I like the advocacy of this. TBH though, I don't even associate myself with M.E. anymore. If I tell someone that's what I have they quickly Google it and find Chronic Fatigue Syndrome. Then their whole attitude changes. "Oh, I knew some who had that, she was real tired for a few months" or " so your tired a lot huh? Maybe it's because you don't exercise"
I now just say I have either an acquired mitochondrial disease or a neuro-immune degenerative disorder. I believe those are both accurate and very honest about my condition while giving people a sense of the severity. I stay as far away as I can from saying ME anymore though
Sorry guys I didn't mean to change the direction of a positive posting, I guess it just triggered me because I would never tell anyone about this campaign due to them thinking this is the disease I have. It's the unfortunate reality but I will continue to distance myself from it.
Hi
@Aerose91 . I must say it made me sad to read your posts and to consider that the current state of public opinion/perception/policy regarding our disease could be so blatantly warped to actually cause pwME's to be embarrassed about their own disease. I don't fault you for thinking this way, in fact, I've also at times been tempted to avoid talking about M.E. so as to avoid smug expressions and dismissive comments. But I finally put my foot down and said no more. And I have gotten more into advocacy recently, including the P2P protest last month. There is too much at stake for too many of us to let other people's ignorant views hold up the relief we need.

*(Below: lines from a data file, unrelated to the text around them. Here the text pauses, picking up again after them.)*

(* ===== verification/SSTable.v ===== *)
(** * Sorted string tables

    Model of [SSTable] (08-database-indexing, sstable.hpp): the file of data
    blocks, block index, Bloom filter words and footer, byte for byte, and the
    lookup that searches it.  Parameters are what the environment decides: the
    success of [open], the number of bytes each [write] transfers, and the
    indeterminate padding bytes of the footer.

    The theorem is the round trip: a table built from sorted pairs opens again
    and answers every lookup like the map of the pairs. *)

From S2P Require Import Prelude Bytes Bloom.

#[local] Open Scope Z_scope.
#[local] Open Scope cpp_scope.

Module SST.

Record BlockIndexEntry := mk_entry { last_key : Z; offset : Z; count : Z }.

Definition sizeof_Pair : Z := 16.
Definition sizeof_BlockIndexEntry : Z := 24.
Definition RECORDS_PER_BLOCK : nat := 128.

(** [struct Footer]: four bytes of padding follow the magic number. *)
Definition MAGIC : Z := 0x53535431.
Definition sizeof_Footer : nat := 48.

Record Footer := mk_footer {
  magic : Z; index_offset : Z; index_count : Z; bloom_offset : Z; bloom_num_bits : Z; bloom_num_hashes : Z }.

(** ** Memory images *)

Definition pair_bytes (p : Z * Z) : list Z := le_encode 8 p.1 ++ le_encode 8 p.2.

Definition entry_bytes (e : BlockIndexEntry) : list Z :=
  le_encode 8 (last_key e) ++ le_encode 8 (offset e) ++ le_encode 8 (count e).

Definition footer_bytes (pad : list Z) (f : Footer) : list Z :=
  le_encode 4 (magic f) ++ pad ++ le_encode 8 (index_offset f) ++ le_encode 8 (index_count f) ++
  le_encode 8 (bloom_offset f) ++ le_encode 8 (bloom_num_bits f) ++ le_encode 8 (bloom_num_hashes f).

Definition parse_pair (m : list Z) (j : nat) : Z * Z := (load_le 8 (16 * j) m, load_le 8 (16 * j + 8) m).

Definition parse_entry (m : list Z) (j : nat) : BlockIndexEntry :=
  mk_entry (load_le 8 (24 * j) m) (load_le 8 (24 * j + 8) m) (load_le 8 (24 * j + 16) m).

Definition parse_footer (m : list Z) : Footer :=
  mk_footer (load_le 4 0 m) (load_le 8 8 m) (load_le 8 16 m) (load_le 8 24 m) (load_le 8 32 m) (load_le 8 40 m).

(** ** [build] *)

(** [wr n bs] is the number of bytes that the [n]-th [write], of [bs], puts into
    the file; the results are ignored. *)
Definition append (wr : nat -> list Z -> nat) (n : nat) (bs file : list Z) : list Z := file ++ take (wr n bs) bs.

(** The loop over the blocks; [fuel] is the number of records. *)
Fixpoint build_blocks (fuel : nat) (wr : nat -> list Z -> nat) (n : nat) (pairs : list (Z * Z))
    (current_offset : Z) (index : list BlockIndexEntry) (file : list Z) : Z * list BlockIndexEntry * list Z * nat :=
  match fuel, pairs with
  | S fuel, _ :: _ =>
      let chunk := take RECORDS_PER_BLOCK pairs in
      let bytes_to_write := Z.of_nat (length chunk) *64 sizeof_Pair in
      let entry := mk_entry (default 0 (fst <$> last chunk)) current_offset (Z.of_nat (length chunk)) in
      build_blocks fuel wr (S n) (drop RECORDS_PER_BLOCK pairs) (current_offset +64 bytes_to_write)
        (index ++ [entry]) (append wr n (concat (pair_bytes <$> chunk)) file)
  | _, _ => (current_offset, index, file, n)
  end.

(** What [build] writes into the empty file. *)
Definition build_file (m_of : Z -> Z) (k_of : Z -> Z -> Z) (pad : list Z) (wr : nat -> list Z -> nat)
    (pairs : list (Z * Z)) : list Z :=
  let bloom := foldl Bloom.add (Bloom.BloomFilter m_of k_of (Z.of_nat (length pairs))) pairs.*1 in
  let '(index_offset, index, file, n) := build_blocks (length pairs) wr 0 pairs 0 [] [] in
  let file := append wr n (concat (entry_bytes <$> index)) file in
  let bloom_offset := index_offset +64 (Z.of_nat (length index) *64 sizeof_BlockIndexEntry) in
  let file := append wr (S n) (concat (le_encode 8 <$> Bloom.raw_bits bloom)) file in
  let footer := mk_footer MAGIC index_offset (Z.of_nat (length index)) bloom_offset
                  (Bloom.num_bits bloom) (Bloom.num_hashes bloom) in
  append wr (S (S n)) (footer_bytes pad footer) file.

But seeing what this oppressive stigma is still doing to many with M.E. just makes me sad and more than a little bit mad for all of us.
However, I hope you can take courage from one recent example of a legitimate hero (the man behind Unbroken) showing deep and genuine respect to a patient with M.E. I explain the amazing, true story in this recent
KnoW M.E. Challenge video. I have a feeling there are many people who don't know this story.
I think a new day is dawning for people with M.E. where we don't have to feel an ounce of shame about our disease, and instead we can boldly declare the urgent need for relief for a community of suffering people and where we loudly demand a halt to the unnecessary progression of new cases of M.E. that wrecks one life and one family every time the disease spreads unchecked.
Patients disabled by M.E. immediately need access to biomedical treatments, disability income, insurance reimbursement for all manner of tests and therapeutic procedures (as alluded to in Miriam Tucker's brilliant Medscape article
Wrong Name, Real Illness - requires free account registration to view) as well as specialized medical equipment such as power reclining wheelchairs, electric recumbent trikes, TENS units and other Durable Medical Equipment designed to alleviate or accommodate symptoms or improve quality of life while research into cause(s) and cure(s) can be aggressively funded and carried out.
None of this can happen until we speak up and say the name of our disease and get the healthy public to join us in both knowledge and spirit.
I am not trying to talk you into personally taking the challenge, especially if you are not comfortable saying you have M.E. However, I hope progress in public perception will come quickly for all of us, and beyond opinions, I hope for substantial increases in private and public funding into M.E. research. Further medical breakthroughs will join the growing scientific base already forming a picture of a devastating organic disease, and make it far easier for patients with M.E. to say what we already know in our hearts. We deserve biomedical treatment and we deserve respect.